The human touch is no stranger to interacting with nature. Feeling the grass beneath our feet or hand leaves behind a sense of relief and allows for individuals to just concentrate on touch. It is considered that gardening is therapeutic and is often seen as an activity in assisted living centers. Those who are unable to benefit from this activity, such as hospitalized children and the mentally and physically disabled are stripped of the leisure. Touchology is a series of interactive projects that evokes serenity by exploring the meditative quality of touch with plants (real or artificial) that can be accessible at home or indoors. Since Touchology projects keep all the necessary components in a small container, this can be placed anywhere at ease of the user and extend her experience with nature in a unique way.
One of the Touchology projects, Flora Touch, utilizes a small potted plant and a base with the electronic components. It generates ambient audio-visualization responding to human’s gentle touch of a plant. Another project, Grass is also a touch responsive installation. Grass consists of a field of fiber optics that look like grass and electronic components including LEDs and speakers in a base container. Users can explore different nature sounds (water, wind, bird, and cricket) and LED lighting patterns projected on the tips of optical fibers by touch.

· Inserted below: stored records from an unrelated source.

(* ===== verification/Exports.v ===== *)
(** * The exports of the libraries

    Every [registerExports] of [sce/]: the stubs that each library puts into the
    table, in the order of the source, and the table they make together. *)
From S2P Require Import Prelude Trap.

(** [t.registerStub(lib, fn, &sym)]; [sym] names a function of the library's own
    file. *)
Record Export := Stub { e_lib : string; e_fn : string; e_sym : string }.
Record Library := mkLibrary { l_class : string; l_exports : list Export }.

Section Register.
Context (address : string -> string -> Z).

(** The body of [registerExports]: the calls of [registerStub], in order. *)
Definition registerExports (l : Library) (t : SceStubTable.t) : SceStubTable.t :=
  foldl (fun t e => SceStubTable.registerStub (cstr (e_lib e)) (cstr (e_fn e)) (address (l_class l) (e_sym e)) t)
    t (l_exports l).

Definition register_libraries (ls : list Library) (t : SceStubTable.t) : SceStubTable.t :=
  foldl (fun t l => registerExports l t) t ls.

End Register.

Module Sce.

Definition SceAjm : Library := mkLibrary "SceAjm" [
  Stub "libSceAjm" "sceAjmInitialize" "sceAjmInitialize";
  Stub "libSceAjm" "sceAjmFinalize" "sceAjmFinalize";
  Stub "libSceAjm" "sceAjmModuleRegister" "sceAjmModuleRegister";
  Stub "libSceAjm" "sceAjmBatchStartBuffer" "sceAjmBatchStartBuffer";
  Stub "libSceAjm" "sceAjmBatchWait" "sceAjmBatchWait";
  Stub "libSceAjm" "sceAjmBatchJobDecode" "sceAjmBatchJobDecode"]%string.

Definition SceAppContent : Library := mkLibrary "SceAppContent" [
  Stub "libSceAppContent" "sceAppContentInitialize" "sceAppContentInitialize";
  Stub "libSceAppContent" "sceAppContentTerminate" "sceAppContentTerminate";
  Stub "libSceAppContent" "sceAppContentAppParamGetInt" "sceAppContentAppParamGetInt";
  Stub "libSceAppContent" "sceAppContentGetAddcontInfoList" "sceAppContentGetAddcontInfoList";
  Stub "libSceAppContent" "sceAppContentAddcontMount" "sceAppContentAddcontMount";
  Stub "libSceAppContent" "sceAppContentAddcontUnmount" "sceAppContentAddcontUnmount";
  Stub "libSceAppContent" "sceAppContentAddcontDelete" "sceAppContentAddcontDelete";
  Stub "libSceAppContent" "sceAppContentTemporaryDataMount" "sceAppContentTemporaryDataMount";
  Stub "libSceAppContent" "sceAppContentTemporaryDataUnmount" "sceAppContentTemporaryDataUnmount";
  Stub "libSceAppContent" "sceAppContentTemporaryDataFormat" "sceAppContentTemporaryDataFormat";
  Stub "libSceAppContent" "sceAppContentGetEntitlementKey" "sceAppContentGetEntitlementKey"]%string.

Definition SceAudioOut : Library := mkLibrary "SceAudioOut" [
  Stub "libSceAudioOut" "sceAudioOutInit" "sceAudioOutInit";
  Stub "libSceAudioOut" "sceAudioOutOpen" "sceAudioOutOpen";
  Stub "libSceAudioOut" "sceAudioOutClose" "sceAudioOutClose";
  Stub "libSceAudioOut" "sceAudioOutOutput" "sceAudioOutOutput";
  Stub "libSceAudioOut" "sceAudioOutSetVolume" "sceAudioOutSetVolume"]%string.

Definition SceAudiodec : Library := mkLibrary "SceAudiodec" [
  Stub "libSceAudiodec" "sceAudiodecInitLibrary" "sceAudiodecInitLibrary";
  Stub "libSceAudiodec" "sceAudiodecTermLibrary" "sceAudiodecTermLibrary";
  Stub "libSceAudiodec" "sceAudiodecCreateDecoder" "sceAudiodecCreateDecoder";
  Stub "libSceAudiodec" "sceAudiodecDeleteDecoder" "sceAudiodecDeleteDecoder";
  Stub "libSceAudiodec" "sceAudiodecDecode" "sceAudiodecDecode";
  Stub "libSceAudiodec" "sceAudiodecClearContext" "sceAudiodecClearContext"]%string.

Definition SceBgft : Library := mkLibrary "SceBgft" [
  Stub "libSceBgft" "sceBgftInitialize" "sceBgftInitialize";
  Stub "libSceBgft" "sceBgftTerminate" "sceBgftTerminate";
  Stub "libSceBgft" "sceBgftServiceDownloadRegisterTask" "sceBgftServiceDownloadRegisterTask";
  Stub "libSceBgft" "sceBgftServiceDownloadStartTask" "sceBgftServiceDownloadStartTask";
  Stub "libSceBgft" "sceBgftServiceDownloadPauseTask" "sceBgftServiceDownloadPauseTask";
  Stub "libSceBgft" "sceBgftServiceDownloadResumeTask" "sceBgftServiceDownloadResumeTask";
  Stub "libSceBgft" "sceBgftServiceDownloadStopTask" "sceBgftServiceDownloadStopTask";
  Stub "libSceBgft" "sceBgftServiceDownloadUnregisterTask" "sceBgftServiceDownloadUnregisterTask";
  Stub "libSceBgft" "sceBgftServiceDownloadGetTaskInfo" "sceBgftServiceDownloadGetTaskInfo";
  Stub "libSceBgft" "sceBgftServiceIntDownloadRegisterTaskByStorageEx" "sceBgftServiceIntDownloadRegisterTaskByStorageEx"]%string.

Definition SceCamera : Library := mkLibrary "SceCamera" [
  Stub "libSceCamera" "sceCameraOpen" "sceCameraOpen";
  Stub "libSceCamera" "sceCameraClose" "sceCameraClose";
  Stub "libSceCamera" "sceCameraStart" "sceCameraStart";
  Stub "libSceCamera" "sceCameraStop" "sceCameraStop";
  Stub "libSceCamera" "sceCameraIsAttached" "sceCameraIsAttached";
  Stub "libSceCamera" "sceCameraGetDeviceInfo" "sceCameraGetDeviceInfo";
  Stub "libSceCamera" "sceCameraGetStateInfo" "sceCameraGetStateInfo";
  Stub "libSceCamera" "sceCameraSetConfig" "sceCameraSetConfig";
  Stub "libSceCamera" "sceCameraRead" "sceCameraRead"]%string.

Definition SceCommonDialog : Library := mkLibrary "SceCommonDialog" [
  Stub "libSceCommonDialog" "sceCommonDialogInitialize" "sceCommonDialogInitialize";
  Stub "libSceCommonDialog" "sceCommonDialogTerminate" "sceCommonDialogTerminate";
  Stub "libSceCommonDialog" "sceCommonDialogIsUsed" "sceCommonDialogIsUsed";
  Stub "libSceCommonDialog" "sceCommonDialogUpdate" "sceCommonDialogUpdate"]%string.

Definition SceErrorDialog : Library := mkLibrary "SceErrorDialog" [
  Stub "libSceErrorDialog" "sceErrorDialogInitialize" "sceErrorDialogInitialize";
  Stub "libSceErrorDialog" "sceErrorDialogTerminate" "sceErrorDialogTerminate";
  Stub "libSceErrorDialog" "sceErrorDialogOpen" "sceErrorDialogOpen";
  Stub "libSceErrorDialog" "sceErrorDialogGetStatus" "sceErrorDialogGetStatus";
  Stub "libSceErrorDialog" "sceErrorDialogUpdateStatus" "sceErrorDialogUpdateStatus";
  Stub "libSceErrorDialog" "sceErrorDialogClose" "sceErrorDialogClose"]%string.

Definition SceImeDialog : Library := mkLibrary "SceImeDialog" [
  Stub "libSceImeDialog" "sceImeDialogInit" "sceImeDialogInit";
  Stub "libSceImeDialog" "sceImeDialogGetStatus" "sceImeDialogGetStatus";
  Stub "libSceImeDialog" "sceImeDialogGetResult" "sceImeDialogGetResult";
  Stub "libSceImeDialog" "sceImeDialogAbort" "sceImeDialogAbort"]%string.

Definition SceMsgDialog : Library := mkLibrary "SceMsgDialog" [
  Stub "libSceMsgDialog" "sceMsgDialogInit" "sceMsgDialogInit";
  Stub "libSceMsgDialog" "sceMsgDialogTerm" "sceMsgDialogTerm";
  Stub "libSceMsgDialog" "sceMsgDialogOpen" "sceMsgDialogOpen";
  Stub "libSceMsgDialog" "sceMsgDialogGetStatus" "sceMsgDialogGetStatus";
  Stub "libSceMsgDialog" "sceMsgDialogUpdateStatus" "sceMsgDialogUpdateStatus";
  Stub "libSceMsgDialog" "sceMsgDialogGetResult" "sceMsgDialogGetResult";
  Stub "libSceMsgDialog" "sceMsgDialogClose" "sceMsgDialogClose";
  Stub "libSceMsgDialog" "sceMsgDialogAbort" "sceMsgDialogAbort";
  Stub "libSceMsgDialog" "sceMsgDialogRegisterCallback" "sceMsgDialogRegisterCallback";
  Stub "libSceMsgDialog" "sceMsgDialogUnregisterCallback" "sceMsgDialogUnregisterCallback"]%string.

Definition SceSaveDataDialog : Library := mkLibrary "SceSaveDataDialog" [
  Stub "libSceSaveDataDialog" "sceSaveDataDialogInitialize" "sceSaveDataDialogInitialize";
  Stub "libSceSaveDataDialog" "sceSaveDataDialogTerminate" "sceSaveDataDialogTerminate";
  Stub "libSceSaveDataDialog" "sceSaveDataDialogOpen" "sceSaveDataDialogOpen";
  Stub "libSceSaveDataDialog" "sceSaveDataDialogGetStatus" "sceSaveDataDialogGetStatus";
  Stub "libSceSaveDataDialog" "sceSaveDataDialogUpdateStatus" "sceSaveDataDialogUpdateStatus";
  Stub "libSceSaveDataDialog" "sceSaveDataDialogGetResult" "sceSaveDataDialogGetResult";
  Stub "libSceSaveDataDialog" "sceSaveDataDialogClose" "sceSaveDataDialogClose";
  Stub "libSceSaveDataDialog" "sceSaveDataDialogAbort" "sceSaveDataDialogAbort";
  Stub "libSceSaveDataDialog" "sceSaveDataDialogIsReadyToDisplay" "sceSaveDataDialogIsReadyToDisplay"]%string.

Definition SceDownload : Library := mkLibrary "SceDownload" [
  Stub "libSceDownload" "sceDownloadInitialize" "sceDownloadInitialize";
  Stub "libSceDownload" "sceDownloadTerminate" "sceDownloadTerminate";
  Stub "libSceDownload" "sceDownloadInit" "sceDownloadInit";
  Stub "libSceDownload" "sceDownloadDone" "sceDownloadDone";
  Stub "libSceDownload" "sceDownloadCreateTask" "sceDownloadCreateTask";
  Stub "libSceDownload" "sceDownloadStartTask" "sceDownloadStartTask";
  Stub "libSceDownload" "sceDownloadStopTask" "sceDownloadStopTask";
  Stub "libSceDownload" "sceDownloadDeleteTask" "sceDownloadDeleteTask";
  Stub "libSceDownload" "sceDownloadGetTaskInfo" "sceDownloadGetTaskInfo"]%string.

Definition SceFiber : Library := mkLibrary "SceFiber" [
  Stub "libSceFiber" "sceFiberInitializeImpl" "sceFiberInitializeImpl";
  Stub "libSceFiber" "sceFiberInitialize" "sceFiberInitializeImpl";
  Stub "libSceFiber" "sceFiberFinalize" "sceFiberFinalize";
  Stub "libSceFiber" "sceFiberRun" "sceFiberRun";
  Stub "libSceFiber" "sceFiberSwitch" "sceFiberSwitch";
  Stub "libSceFiber" "sceFiberReturnToThread" "sceFiberReturnToThread";
  Stub "libSceFiber" "sceFiberGetSelf" "sceFiberGetSelf"]%string.

Definition SceFont : Library := mkLibrary "SceFont" [
  Stub "libSceFont" "sceFontInit" "sceFontInit";
  Stub "libSceFont" "sceFontDone" "sceFontDone";
  Stub "libSceFont" "sceFontCreateLibraryFromMemory" "sceFontCreateLibraryFromMemory";
  Stub "libSceFont" "sceFontDestroyLibrary" "sceFontDestroyLibrary";
  Stub "libSceFont" "sceFontGetCharGlyphImage" "sceFontGetCharGlyphImage"]%string.

Definition SceFontFt : Library := mkLibrary "SceFontFt" [
  Stub "libSceFontFt" "sceFontFtInit" "sceFontFtInit";
  Stub "libSceFontFt" "sceFontFtDone" "sceFontFtDone"]%string.

Definition SceGameUpdate : Library := mkLibrary "SceGameUpdate" [
  Stub "libSceGameUpdate" "sceGameUpdateInitialize" "sceGameUpdateInitialize";
  Stub "libSceGameUpdate" "sceGameUpdateTerminate" "sceGameUpdateTerminate";
  Stub "libSceGameUpdate" "sceGameUpdateCreateRequest" "sceGameUpdateCreateRequest";
  Stub "libSceGameUpdate" "sceGameUpdateDeleteRequest" "sceGameUpdateDeleteRequest";
  Stub "libSceGameUpdate" "sceGameUpdateCheckUpdate" "sceGameUpdateCheckUpdate";
  Stub "libSceGameUpdate" "sceGameUpdateGetStatus" "sceGameUpdateGetStatus";
  Stub "libSceGameUpdate" "sceGameUpdateAbort" "sceGameUpdateAbort";
  Stub "libSceGameUpdate" "sceGameUpdateGetUpdateInfo" "sceGameUpdateGetUpdateInfo"]%string.

Definition SceGnm : Library := mkLibrary "SceGnm" [
  Stub "libSceGnm" "sceGnmInit" "sceGnmInit";
  Stub "libSceGnm" "sceGnmTerminate" "sceGnmTerminate";
  Stub "libSceGnm" "sceGnmSubmitDone" "sceGnmSubmitDone";
  Stub "libSceGnm" "sceGnmDrawIndex" "sceGnmDrawIndex";
  Stub "libSceGnm" "sceGnmDrawIndexAuto" "sceGnmDrawIndexAuto";
  Stub "libSceGnm" "sceGnmDrawInitDefaultHardwareState" "sceGnmDrawInitDefaultHardwareState"]%string.

Definition SceHttp : Library := mkLibrary "SceHttp" [
  Stub "libSceHttp" "sceHttpInit" "sceHttpInit";
  Stub "libSceHttp" "sceHttpTerm" "sceHttpTerm";
  Stub "libSceHttp" "sceHttpCreateTemplate" "sceHttpCreateTemplate";
  Stub "libSceHttp" "sceHttpDeleteTemplate" "sceHttpDeleteTemplate";
  Stub "libSceHttp" "sceHttpCreateConnectionWithURL" "sceHttpCreateConnectionWithURL";
  Stub "libSceHttp" "sceHttpDeleteConnection" "sceHttpDeleteConnection";
  Stub "libSceHttp" "sceHttpCreateRequestWithURL" "sceHttpCreateRequestWithURL";
  Stub "libSceHttp" "sceHttpDeleteRequest" "sceHttpDeleteRequest";
  Stub "libSceHttp" "sceHttpSendRequest" "sceHttpSendRequest";
  Stub "libSceHttp" "sceHttpGetStatusCode" "sceHttpGetStatusCode";
  Stub "libSceHttp" "sceHttpReadData" "sceHttpReadData";
  Stub "libSceHttp" "sceHttpGetContentLength" "sceHttpGetContentLength";
  Stub "libSceHttp" "sceHttpSetRequestContentLength" "sceHttpSetRequestContentLength";
  Stub "libSceHttp" "sceHttpAddRequestHeader" "sceHttpAddRequestHeader"]%string.

Definition SceKeyboard : Library := mkLibrary "SceKeyboard" [
  Stub "libSceKeyboard" "sceKeyboardInit" "sceKeyboardInit";
  Stub "libSceKeyboard" "sceKeyboardClose" "sceKeyboardClose";
  Stub "libSceKeyboard" "sceKeyboardOpen" "sceKeyboardOpen";
  Stub "libSceKeyboard" "sceKeyboardCloseHandle" "sceKeyboardCloseHandle";
  Stub "libSceKeyboard" "sceKeyboardReadState" "sceKeyboardReadState"]%string.

Definition SceMouse : Library := mkLibrary "SceMouse" [
  Stub "libSceMouse" "sceMouseInit" "sceMouseInit";
  Stub "libSceMouse" "sceMouseClose" "sceMouseClose";
  Stub "libSceMouse" "sceMouseOpen" "sceMouseOpen";
  Stub "libSceMouse" "sceMouseCloseHandle" "sceMouseCloseHandle";
  Stub "libSceMouse" "sceMouseRead" "sceMouseRead";
  Stub "libSceMouse" "sceMouseSetPointerSpeed" "sceMouseSetPointerSpeed"]%string.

Touchology investigates how touch-sensitive, interactive plants can generate an emotional attachment with the user and how the relationship affects their quality of life in different conditions. Since Touchology uses real and artificial plants, we carefully choose plants based on scientific evidences. Researchers found that gently rubbing leaves of thale cress plants between thumb and forefinger can activate defense mechanism in the plant, making it more resistant to Botrytis cinerea, the fungus that causes grey mold. We are trying to build reciprocal relationships between human and plant through touch.